そのため、今後何かしらのアナウンスがある可能性はあります。

アリスブックスは支払う消費税を減額

同人誌の委託販売を行っているアリスブックスは、適格請求書発行事業者でないサークルに払う売り上げを少しずつ減額するようです。

商品本体の売上に上乗せしてお支払いする消費税額が、振込日によって以下の通り変わります。
インボイス制度には国税庁が定めた経過措置があるため、段階的に支払額を減少させていくことが可能となっております。

2023年11月10日振込分まで 支払額の10% (従来通り)
2023年12月10日~2026年11月10日振込分 支払額の8%
2026年12月10日~2029年11月10日振込分 支払額の5%
2029年12月10日振込分以降 支払額の0% (上乗せお支払額無し)

インボイス制度による対応について インボイス登録番号を持っていないサークル様の場合
https://alice-books.com/help/circle/invoice

インボイス制度による対応について

実際にインボイス制度開始で影響が出た例

インボイス制度で必要な適格請求書発行事業者登録書類

筆者が表紙デザインを依頼していたのですが、デザイナーさんで恐らく適格請求書発行事業者に登録したのだろう方はデザイン料を消費税分値上げをしています。

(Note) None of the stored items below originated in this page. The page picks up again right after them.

(** [*newsymP = *orgsymP] with a BFD symbol of its own. *)
Definition symbol_clone (orgsymP : symbolS) (replace : bool) : SM symbolS :=
  if decide (orgsymP = dot_symbol) then sfail Fabort else
  orgsymP ← converted orgsymP;
  o ← get_real orgsymP;
  newsymP ← alloc (Real (upd_bflags (bclr BSF_SECTION_SYM) o));
  if replace then
    root ← sgets symbol_rootP;
    _ ← (if decide (root = Some orgsymP) then
           smodify (fun st => set_chain (Some newsymP) (symbol_lastP st) st)
         else match sy_previous o with
              | Some p => _ ← upd_real p (set_next (Some newsymP)); upd_real orgsymP (set_previous None)
              | None => mret tt
              end);
    last ← sgets symbol_lastP;
    _ ← (if decide (last = Some orgsymP) then
           smodify (fun st => set_chain (symbol_rootP st) (Some newsymP) st)
         else
           o ← get_real orgsymP;
           match sy_next o with Some n => upd_real n (set_previous (Some newsymP)) | None => mret tt end);
    _ ← S_CLEAR_EXTERNAL orgsymP;
    _ ← upd_real orgsymP (set_next (Some orgsymP));
    _ ← upd_real orgsymP (set_previous (Some orgsymP));
    _ ← symbol_table_insert newsymP;
    mret newsymP
  else
    _ ← S_CLEAR_EXTERNAL newsymP;
    _ ← upd_real newsymP (set_next (Some newsymP));
    _ ← upd_real newsymP (set_previous (Some newsymP));
    mret newsymP.

(** Where the assembler is: [now_seg], [frag_now], [frag_now_fix ()]. *)
Record dot : Type := mk_dot { d_seg : segT; d_frag : fragP; d_fix : Z }.

Definition FAKE_LABEL_NAME : string := String "L" (String "0" (String (ascii_of_N 1) EmptyString)).
(** [resolve_expression], given [snapshot_symbol]: [None] is [return 0], and the
    expression is changed only by [return 1]. *)
Definition expression_with (snap : symbolS -> SM (option view)) (e : expressionS)
  : SM (option expressionS) :=
  let final_val := u64 (X_add_number e) in
  match X_op e with
  | O_constant | O_register => mret (Some e)
  | O_symbol =>
      s ← need (X_add_symbol e);
      l ← snap s;
      match l with
      | None => mret None
      | Some v => finish_symbol e v (X_add_symbol e) final_val
      end
  | O_symbol_rva =>
      s ← need (X_add_symbol e);
      l ← snap s;
      mret (match l with None => None | Some _ => Some e end)
  | op =>
      if is_unary op then
        s ← need (X_add_symbol e);
        l ← snap s;
        match l with
        | None => mret None
        | Some v =>
            if decide (v_seg v = seg_absolute) then
              mret (finish_const e final_val
                      (match op with
                       | O_logical_not => c_bool (v_val v =? 0) | O_uminus => u64 (- v_val v)
                       | _ => u64 (Z.lnot (v_val v))
                       end))
            else mret None
        end
      else if is_binary op then
        s ← need (X_add_symbol e);
        l ← snap s;
        match l with
        | None => mret None
        | Some l =>
            s' ← need (X_op_symbol e);
            r ← snap s';
            match r with
            | None => mret None
            | Some r =>
                finalize ← sgets finalize_syms;
                c ← slift (combine finalize op l r (X_add_symbol e) (X_op_symbol e) final_val);
                match c with
                | None => mret None
                | Some (Keep v orig final_val) => finish_symbol e v orig final_val
                | Some (ToConst lv) => mret (finish_const e final_val lv)
                end
            end
        end
      else mret None
  end.

(** What [snapshot_symbol] reports of [symbolP], [exp] being its value. *)
Definition view_of (symbolP : symbolS) (exp : expressionS) : SM view :=
  c ← LOCAL_SYMBOL_CHECK symbolP;
  v ← match c with
      | inl l => f ← local_symbol_get_frag l; mret (mk_view symbolP (lsy_value l) (lsy_section l) f)
      | inr (p, r) => mret (mk_view symbolP (u64 (X_add_number exp)) (bsym_section r) (sy_frag r))
      end;
  mret (if decide (v_seg v = seg_expr) then
          match X_op exp with
          | O_constant => mk_view (v_sym v) (v_val v) seg_absolute (v_frag v)
          | O_register => mk_view (v_sym v) (v_val v) seg_reg (v_frag v)
          | _ => v
          end
        else v).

今までの収入を保つためにはこうするしかないので仕方ありませんが、表紙デザインというと決して安くはないので少部数になりがちな文字書きにはちょっと痛いですね。

インボイス制度反対を求める署名

インボイス制度反対を求める署名は36万筆を突破したとのこと。

これで少しでも、インボイス制度が作家さんたちの楽な方向に動いてくれると嬉しいですね。

今後どのような変化が出てくるかサークルも気を付けておきたい

今のところ、インボイス制度は多くの同人作家には関係ありません。

とはいえ、少しずつインボイスの影響が出て、作家の負担が増える部分があるかもしれません。

今後のどのような変化が起こるか、注意しておく必要があるでしょう。